Cetaganda
- Cover of the first edition
- Author: Lois McMaster Bujold
- Audio read by: Grover Gardner
- Cover artist: Gary Ruddell
- Language: English
- Series: Vorkosigan Saga
- Genre: Science fiction
- Publisher: Baen Books
- Publication date: 1996
- Publication place: United States
- Pages: 302
- ISBN: 0-671-87701-1
- Preceded by: Mirror Dance
- Followed by: Memory

= Cetaganda =

1996 novel by Lois McMaster Bujold

Cetaganda is a science fiction novel by Lois McMaster Bujold, first published in four parts from October to December 1995 in Analog Science Fiction and Fact, and published in book form by Baen Books in January 1996. It is a part of the Vorkosigan Saga, and was included in the 2001 omnibus Miles, Mystery and Mayhem.

== Plot summary ==
Previous novels referred to the Cetagandan Empire because of its occupation of Barrayar decades before the events of the first novel, Shards of Honor. Cetagandan soldiers of the ghem military class appear in The Warrior's Apprentice, Ethan of Athos and Brothers in Arms. This novel introduces the haut ruling class of the Empire. The haut have different long-range goals than their ghem underlings.

Miles and Ivan are sent to the home world of the Cetagandan Empire to represent Barrayar at the state funeral of the dowager Empress Lisbet, mother of the current emperor, the haut Fletchir Giaja. They quickly become entangled in an internal Cetagandan plot when they arrive at a nearly deserted docking bay, much to their puzzlement. A ba (a sexless servant of the Cetagandan rulers) unexpectedly rushes into their spaceship. A struggle ensues, in which the ba drops a weapon and some sort of artifact before fleeing. Miles takes it upon himself to investigate — without informing his superiors — and eventually discovers that the artifact is a fake copy of the priceless Great Key, which has been stolen. The ba is later found dead.

Realizing that an unknown enemy is trying to frame him and Barrayar, Miles forms an unusual alliance with the haut Rian Degtiar, the "Handmaiden of the Star Crèche", who is charged with the duties of empress until the new one is chosen. The Star Crèche is the heart of the genetic engineering project that is the haut class's efforts to evolve beyond the merely human.

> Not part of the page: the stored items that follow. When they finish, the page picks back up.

(** C7, as the code has it.  Rendering returns the substituted text exactly
    when every placeholder left in it names a supplied variable, and
    otherwise raises the error that lists the names, among those of the
    placeholders left, that were not supplied.  On a template made of
    literal texts without dollar sign and of placeholders with plain names,
    rendered with variables of plain names and dollar-free values, the
    substituted text is the template with every placeholder of a supplied
    variable replaced by the value, and the placeholders left in it are those
    of the variables that were not supplied, in order. *)
Theorem generate_policy_missing_variables (template : PolicyTemplate)
    (variables : list (string * string)) :
  let content := substitute (template_content template) variables in
  let missing := _find_missing_variables content variables in
  (generate_policy template variables = Ok content <->
   forall name, In name (re_findall content) -> dict_mem name variables = true) /\
  (generate_policy template variables
   = Raise (ValueError "Missing required variables: " missing) <->
   exists name, In name (re_findall content) /\ dict_mem name variables = false) /\
  (forall name, In name missing <->
     In name (re_findall content) /\ dict_mem name variables = false) /\
  (forall doc, generate_policy template variables = Ok doc ->
     doc = content /\
     forall name, In name (re_findall doc) -> dict_mem name variables = true) /\
  (forall pieces,
     template_content template = flatten pieces ->
     forallb well_formed pieces = true ->
     plain_variables variables = true ->
     content = flatten (map (fill variables) pieces) /\
     re_findall content
     = List.filter (fun var => negb (dict_mem var variables)) (placeholders pieces) /\
     missing = re_findall content).
Proof.
  intros content missing.
  assert (Hpieces : forall pieces,
            template_content template = flatten pieces ->
            forallb well_formed pieces = true ->
            plain_variables variables = true ->
            content = flatten (map (fill variables) pieces) /\
            re_findall content
            = List.filter (fun var => negb (dict_mem var variables)) (placeholders pieces) /\
            missing = re_findall content).
  { intros pieces Htext Hwf Hvars.
    assert (Hcontent : content = flatten (map (fill variables) pieces)).
    { unfold content. rewrite Htext. apply substitute_pieces; assumption. }
    assert (Hleft : re_findall content
                    = List.filter (fun var => negb (dict_mem var variables))
                        (placeholders pieces)).
    { rewrite Hcontent, (re_findall_pieces _ (forallb_fill variables pieces Hvars Hwf)).
      apply placeholders_fill. }
    split; [exact Hcontent|]. split; [exact Hleft|].
    unfold missing, _find_missing_variables. rewrite Hleft. apply filter_twice. }
  assert (Hmissing : forall name, In name missing <->
            In name (re_findall content) /\ dict_mem name variables = false).
  { intros name. unfold missing, _find_missing_variables. rewrite filter_In.
    rewrite negb_true_iff. reflexivity. }
  assert (Hgen : generate_policy template variables
                 = match missing with
                   | [] => Ok content
                   | _ => Raise (ValueError "Missing required variables: " missing)
                   end) by reflexivity.
  clearbody missing. rewrite Hgen. clear Hgen.
  destruct missing as [|n rest].
  - assert (Hall : forall name, In name (re_findall content) ->
                     dict_mem name variables = true).
    { intros name Hin. destruct (dict_mem name variables) eqn:Hm; [reflexivity|].
      destruct (proj2 (Hmissing name) (conj Hin Hm)). }
    split; [|split; [|split; [|split]]].
    + split; auto.
    + split; [discriminate|]. intros (name & Hin & Hm).
      rewrite (Hall name Hin) in Hm. discriminate.
    + exact Hmissing.
    + intros doc [= <-]. auto.
    + exact Hpieces.
  - assert (Hn : In n (re_findall content) /\ dict_mem n variables = false).
    { apply Hmissing. left. reflexivity. }
    destruct Hn as [Hin Hm].
    split; [|split; [|split; [|split]]].
    + split; [discriminate|]. intros Hall. rewrite (Hall n Hin) in Hm. discriminate.
    + split; [|reflexivity]. intros _. exists n. auto.
    + exact Hmissing.
    + intros doc. discriminate.
    + exact Hpieces.
Qed.
(** * Crawl4AI structured-extraction service: a shallow embedding

    The development follows [server/crawl4ai_service/main.py]: the text
    chunker, the parser of model output, the row deduplicator and the
    [/extract] handler that drives them.  Python values are modelled as
    the code has them: [str] as a list of Unicode code points, [int] as
    [Z], a [dict] as an association list in insertion order, exceptions as
    an explicit result type, and the effectful collaborators (HTTP fetch,
    HTML cleaning, the chat completion client) as state-passing functions
    over an abstract world. *)

From Stdlib Require Import String Ascii.
From Stdlib Require Import List ZArith NArith Lia Bool.
From Stdlib Require Import QArith Qround Permutation DecimalString.
Import ListNotations.
Open Scope Z_scope.
Set Warnings "-register-all".

(** ** Python strings *)

(** A Python [str] is a sequence of code points. *)
Definition char := N.
Definition text := list char.

(** Literals: an ASCII Rocq string read as code points. *)
Definition str (s : string) : text := map N_of_ascii (list_ascii_of_string s).

Definition len {A : Type} (l : list A) : Z := Z.of_nat (length l).

(** [l[a:b]] with Python's treatment of negative and out-of-range bounds. *)
Definition clamp_index (n i : Z) : Z :=
  if i <? 0 then Z.max 0 (i + n) else Z.min i n.

Definition py_slice {A : Type} (l : list A) (a b : Z) : list A :=
  let n := len l in
  let lo := clamp_index n a in
  let hi := clamp_index n b in
  firstn (Z.to_nat (hi - lo)) (skipn (Z.to_nat lo) l).

(** Truthiness of a [str] and of a [list]: non-empty. *)
Definition truthy {A : Type} (l : list A) : bool :=
  match l with [] => false | _ :: _ => true end.
(** * Aseprite previewer: the file reader and the canvas renderer

    A shallow embedding of [AseReader] (src/public/ase-reader.js) and of the
    compositing part of [AseCanvasRenderer] (src/electron/preload.js), and
    the properties of the two that the specification states.

    Conventions.
    - JavaScript integers are [Z]; bytes are [Byte.byte]; a [Uint8Array] is a
      [list byte]; a JavaScript string is the list of its UTF-16 code units.
    - [arr[i]] on an array is [arr !!! i] below ([js_index]): [None] stands
      for [undefined].
    - An exception is an explicit [Throw]; the reader is a state-and-error
      monad over the [AseReader] object.
    - The only unbounded loop of the program, the [while] of [getCelData],
      takes fuel; [None] means that the loop has not left after that many
      iterations.
    - The 2D canvas is observed as a display list: what has been drawn since
      the last [clearRect], and under which container fit. The fit itself is
      floating point arithmetic and is kept symbolic. *)

From Stdlib Require Import ZArith Strings.Byte List Lia.
From stdpp Require Import base list gmap strings.

Local Open Scope Z_scope.

(** ** JavaScript values and completions *)

Inductive js_error := TypeError | RangeError.

Inductive completion (A : Type) :=
  | Normal (a : A)
  | Throw (e : js_error).
Arguments Normal {A} a.
Arguments Throw {A} e.

Definition js_string := list Z.

(** A string literal of the source, as code units. *)
Definition lit (s : string) : js_string :=
  map (fun a => Z.of_nat (Ascii.nat_of_ascii a))
      (String.list_ascii_of_string s).

(** [arr[i]] for an integer [i]: [undefined] below 0 and from [length] on. *)
Definition js_index {A} (arr : list A) (i : Z) : option A :=
  if i <? 0 then None else arr !! Z.to_nat i.
Infix "!!!" := js_index (at level 20).

Definition byteZ (b : byte) : Z := Z.of_N (Byte.to_N b).

Definition zero_byte : byte := x00.

(** ** The document model, as [AseReader] builds it *)

Module Color.
Record t := mk
  { red : byte; green : byte; blue : byte; alpha : byte; name : js_string }.
End Color.

Module Palette.
Record t := mk
  { paletteSize : Z; firstColor : Z; lastColor : Z; colors : list Color.t }.
End Palette.

(** [layer.flags] is a number when [AseReader] parsed the file and an object
    with a [visible] property when ase-parser did; [isLayerVisible] tells the
    two apart with [typeof]. [FlagsObject v] holds [Some b] when
    [flags.visible] is the boolean [b], [None] when it is anything else. *)
Inductive js_flags :=
  | FlagsNumber (n : Z)
  | FlagsObject (visible : option bool)
  | FlagsOther.

Module Layer.
Record t := mk
  { flags : js_flags; type : Z; layerChildLevel : Z; blendMode : Z;
    opacity : byte; name : js_string }.
End Layer.

(** The keys that [readCelChunk] spreads into a cel: [w], [h] and
    [rawCelData] (which is [undefined] for a cel type other than 0 and 2), or
    [linkedFrame] alone. *)
Inductive pixelD :=
  | PixelData (w h : Z) (rawCelData : option (list byte))
  | LinkedFrame (linkedFrame : Z).

Module Cel.
Record t := mk
  { layerIndex : Z; xpos : Z; ypos : Z; opacity : byte; celType : Z;
    pixels : pixelD }.

Definition w (c : t) : option Z :=
  match pixels c with PixelData w _ _ => Some w | LinkedFrame _ => None end.
Definition h (c : t) : option Z :=
  match pixels c with PixelData _ h _ => Some h | LinkedFrame _ => None end.
Definition rawCelData (c : t) : option (list byte) :=
  match pixels c with PixelData _ _ d => d | LinkedFrame _ => None end.
Definition linkedFrame (c : t) : option Z :=
  match pixels c with PixelData _ _ _ => None | LinkedFrame f => Some f end.
End Cel.

Module Frame.
Record t := mk
  { bytesInFrame : Z; frameDuration : Z; numChunks : Z; cels : list Cel.t }.
End Frame.

Module Tag.
(** [color] keeps the three bytes read; the source turns them into a
    string with [toString]. *)
Record t := mk
  { from : Z; to : Z; animDirection : option js_string;
    color : list byte; name : js_string }.
End Tag.

Module ColorProfile.
(** [fGamma] is the bit pattern of the 32-bit float, not its value. *)
Record t := mk { type : Z; flag : Z; fGamma : Z }.
End ColorProfile.

(** ** DataView *)

(** The getters of [DataView], little endian. A read that does not lie
    within the buffer throws a [RangeError]. *)
Module DataView.

Definition getUint8 (dv : list byte) (offset : Z) : completion byte :=
  match dv !!! offset with
  | Some b => Normal b
  | None => Throw RangeError
  end.

Definition getUint16 (dv : list byte) (offset : Z) : completion Z :=
  match dv !!! offset, dv !!! (offset + 1) with
  | Some b0, Some b1 => Normal (byteZ b0 + 256 * byteZ b1)
  | _, _ => Throw RangeError
  end.

Definition getInt16 (dv : list byte) (offset : Z) : completion Z :=
  match getUint16 dv offset with
  | Normal v => Normal (if v <? 32768 then v else v - 65536)
  | Throw e => Throw e
  end.

Definition getUint32 (dv : list byte) (offset : Z) : completion Z :=
  match dv !!! offset, dv !!! (offset + 1),
        dv !!! (offset + 2), dv !!! (offset + 3) with
  | Some b0, Some b1, Some b2, Some b3 =>
      Normal (byteZ b0 + 256 * byteZ b1 + 65536 * byteZ b2
              + 16777216 * byteZ b3)
  | _, _, _, _ => Throw RangeError
  end.

(** [getFloat32] reads the same four bytes; the embedding keeps their bit
    pattern, the value is not used by the program. *)
Definition getFloat32 (dv : list byte) (offset : Z) : completion Z :=
  getUint32 dv offset.

End DataView.

(** ** AseReader *)

Module AseReader.

Record t := mk
  { _offset : Z;
    _dv : list byte;
    name : string;
    frames : list Frame.t;
    layers : list Layer.t;
    tags : list Tag.t;
    fileSize : Z;
    numFrames : Z;
    width : Z;
    height : Z;
    colorDepth : Z;
    numColors : Z;
    pixelRatio : Z * Z;
    palette : option Palette.t;
    colorProfile : option ColorProfile.t }.

(** [new AseReader(arrayBuffer, name)]. [pixelRatio] is the pair that the
    source prints as [pixW:pixH]; it starts as the empty string, here
    [(0, 0)]. *)
Definition new (arrayBuffer : list byte) (name : string) : t :=
  {| _offset := 0; _dv := arrayBuffer; name := name;
     frames := []; layers := []; tags := [];
     fileSize := 0; numFrames := 0; width := 0; height := 0;
     colorDepth := 0; numColors := 0; pixelRatio := (0, 0);
     palette := None; colorProfile := None |}.

Definition with_offset (o : Z) (r : t) : t :=
  {| _offset := o; _dv := _dv r; name := name r;
     frames := frames r; layers := layers r; tags := tags r;
     fileSize := fileSize r; numFrames := numFrames r; width := width r;
     height := height r; colorDepth := colorDepth r;
     numColors := numColors r; pixelRatio := pixelRatio r;
     palette := palette r; colorProfile := colorProfile r |}.

Definition with_header (fs nf w h cd nc : Z) (pr : Z * Z) (r : t) : t :=
  {| _offset := _offset r; _dv := _dv r; name := name r;
     frames := frames r; layers := layers r; tags := tags r;
     fileSize := fs; numFrames := nf; width := w;
     height := h; colorDepth := cd;
     numColors := nc; pixelRatio := pr;
     palette := palette r; colorProfile := colorProfile r |}.

Definition with_frames (fr : list Frame.t) (r : t) : t :=
  {| _offset := _offset r; _dv := _dv r; name := name r;
     frames := fr; layers := layers r; tags := tags r;
     fileSize := fileSize r; numFrames := numFrames r; width := width r;
     height := height r; colorDepth := colorDepth r;
     numColors := numColors r; pixelRatio := pixelRatio r;
     palette := palette r; colorProfile := colorProfile r |}.

Definition with_layers (ls : list Layer.t) (r : t) : t :=
  {| _offset := _offset r; _dv := _dv r; name := name r;
     frames := frames r; layers := ls; tags := tags r;
     fileSize := fileSize r; numFrames := numFrames r; width := width r;
     height := height r; colorDepth := colorDepth r;
     numColors := numColors r; pixelRatio := pixelRatio r;
     palette := palette r; colorProfile := colorProfile r |}.

Definition with_tags (ts : list Tag.t) (r : t) : t :=
  {| _offset := _offset r; _dv := _dv r; name := name r;
     frames := frames r; layers := layers r; tags := ts;
     fileSize := fileSize r; numFrames := numFrames r; width := width r;
     height := height r; colorDepth := colorDepth r;
     numColors := numColors r; pixelRatio := pixelRatio r;
     palette := palette r; colorProfile := colorProfile r |}.

Definition with_palette (p : Palette.t) (r : t) : t :=
  {| _offset := _offset r; _dv := _dv r; name := name r;
     frames := frames r; layers := layers r; tags := tags r;
     fileSize := fileSize r; numFrames := numFrames r; width := width r;
     height := height r; colorDepth := colorDepth r;
     numColors := numColors r; pixelRatio := pixelRatio r;
     palette := Some p; colorProfile := colorProfile r |}.

Definition with_colorProfile (p : ColorProfile.t) (r : t) : t :=
  {| _offset := _offset r; _dv := _dv r; name := name r;
     frames := frames r; layers := layers r; tags := tags r;
     fileSize := fileSize r; numFrames := numFrames r; width := width r;
     height := height r; colorDepth := colorDepth r;
     numColors := numColors r; pixelRatio := pixelRatio r;
     palette := palette r; colorProfile := Some p |}.

(** The reader monad: the object is threaded, an exception drops it. *)
Definition M (A : Type) : Type := t -> completion (A * t).

Definition ret {A} (a : A) : M A := fun r => Normal (a, r).
Definition bind {A B} (m : M A) (k : A -> M B) : M B :=
  fun r => match m r with
           | Normal (a, r') => k a r'
           | Throw e => Throw e
           end.
Definition throw {A} (e : js_error) : M A := fun _ => Throw e.
Definition modify (f : t -> t) : M unit := fun r => Normal (tt, f r).

Notation "x <- m ;; k" := (bind m (fun x => k))
  (at level 100, m at next level, right associativity).
Notation "m ;;; k" := (bind m (fun _ => k))
  (at level 100, right associativity).

(** A getter of the view at the cursor, which then moves on by [size]. *)
Definition readNext {A} (getter : list byte -> Z -> completion A)
    (size : Z) : M A :=
  fun r => match getter (_dv r) (_offset r) with
           | Normal v => Normal (v, with_offset (_offset r + size) r)
           | Throw e => Throw e
           end.

Definition readNextByte : M byte := readNext DataView.getUint8 1.
Definition readNextWord : M Z := readNext DataView.getUint16 2.
Definition readNextShort : M Z := readNext DataView.getInt16 2.
Definition readNextDWord : M Z := readNext DataView.getUint32 4.
Definition readNextFixed : M Z := readNext DataView.getFloat32 4.

Definition skipBytes (numBytes : Z) : M unit :=
  modify (fun r => with_offset (_offset r + numBytes) r).

(** The loop [for (i = 0; i < numBytes; i++) setUint8(i, readNextByte())]. *)
Fixpoint readBytesLoop (n : nat) : M (list byte) :=
  match n with
  | O => ret []
  | S n' => b <- readNextByte ;; rest <- readBytesLoop n' ;; ret (b :: rest)
  end.

(** [new ArrayBuffer(numBytes)] throws a [RangeError] on a negative
    length; on a length past the end of the file the byte loop throws the
    same error. *)
Definition readNextRawBytes (numBytes : Z) : M (list byte) :=
  if numBytes <? 0 then throw RangeError
  else readBytesLoop (Z.to_nat numBytes).

(** [array[i++]] past the end is [undefined], which [&] takes as 0. *)
Definition cont (o : option byte) : Z :=
  match o with Some b => Z.land (byteZ b) 63 | None => 0 end.

Fixpoint Utf8ArrayToStr (array : list byte) : js_string :=
  match array with
  | [] => []
  | c0 :: rest =>
      let c := byteZ c0 in
      let hi := Z.shiftr c 4 in
      if hi <=? 7 then c :: Utf8ArrayToStr rest
      else if (hi =? 12) || (hi =? 13) then
        let two char2 := Z.lor (Z.shiftl (Z.land c 31) 6) (cont char2) in
        match rest with
        | [] => [two None]
        | char2 :: rest' => two (Some char2) :: Utf8ArrayToStr rest'
        end
      else if hi =? 14 then
        let three char2 char3 :=
          Z.lor (Z.lor (Z.shiftl (Z.land c 15) 12)
                       (Z.shiftl (cont char2) 6))
                (Z.shiftl (cont char3) 0) in
        match rest with
        | [] => [three None None]
        | [char2] => [three (Some char2) None]
        | char2 :: char3 :: rest'' =>
            three (Some char2) (Some char3) :: Utf8ArrayToStr rest''
        end
      else Utf8ArrayToStr rest
  end.

Definition readNextBytes (numBytes : Z) : M js_string :=
  bytes <- readNextRawBytes numBytes ;; ret (Utf8ArrayToStr bytes).

Definition readNextString : M js_string :=
  numBytes <- readNextWord ;; readNextBytes numBytes.

(** The source stores each header field as it reads it; here they are
    stored together once the last has been read, which is the same for a
    header that is read to its end. *)
Definition readHeader : M Z :=
  fileSize <- readNextDWord ;;
  readNextWord ;;;
  numFrames <- readNextWord ;;
  width <- readNextWord ;;
  height <- readNextWord ;;
  colorDepth <- readNextWord ;;
  skipBytes 18 ;;;
  numColors <- readNextWord ;;
  pixW <- readNextByte ;;
  pixH <- readNextByte ;;
  modify (with_header fileSize numFrames width height colorDepth numColors
                      (byteZ pixW, byteZ pixH)) ;;;
  skipBytes 92 ;;;
  ret numFrames.

Definition readChunk : M (Z * Z) :=
  cSize <- readNextDWord ;;
  type <- readNextWord ;;
  ret (cSize, type).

Miles solves the complex mystery and stops a plot to fragment the Cetagandan Empire into eight dangerously expansionist-minded parts, a plot which itself is hijacked by one of the haut governors for personal gain, abetted by a renegade haut lady and his top ghem general. Much to his chagrin, he is publicly awarded the Order of Merit, one of the very highest Cetagandan honors, by the Emperor himself. He also picks up clues to a Cetagandan genetic experiment, which becomes the object of much skullduggery in Ethan of Athos.

==Reception==
Cetaganda was nominated for the Locus Award in 1997, the same year as Memory, the following book in the series. SF Site praised the novel as having "a good and delicious mystery at its core". At Tor.com, Jo Walton noted that she didn't consider "the Cetagandan political set-up to be very plausible, [or] very interesting"; Walton also observed that, although the previous three Vorkosigan novels all won the Hugo Award for Best Novel, Cetaganda was not even nominated. SFF.net found it to be "certainly an enjoyable book, though not (Bujold's) best."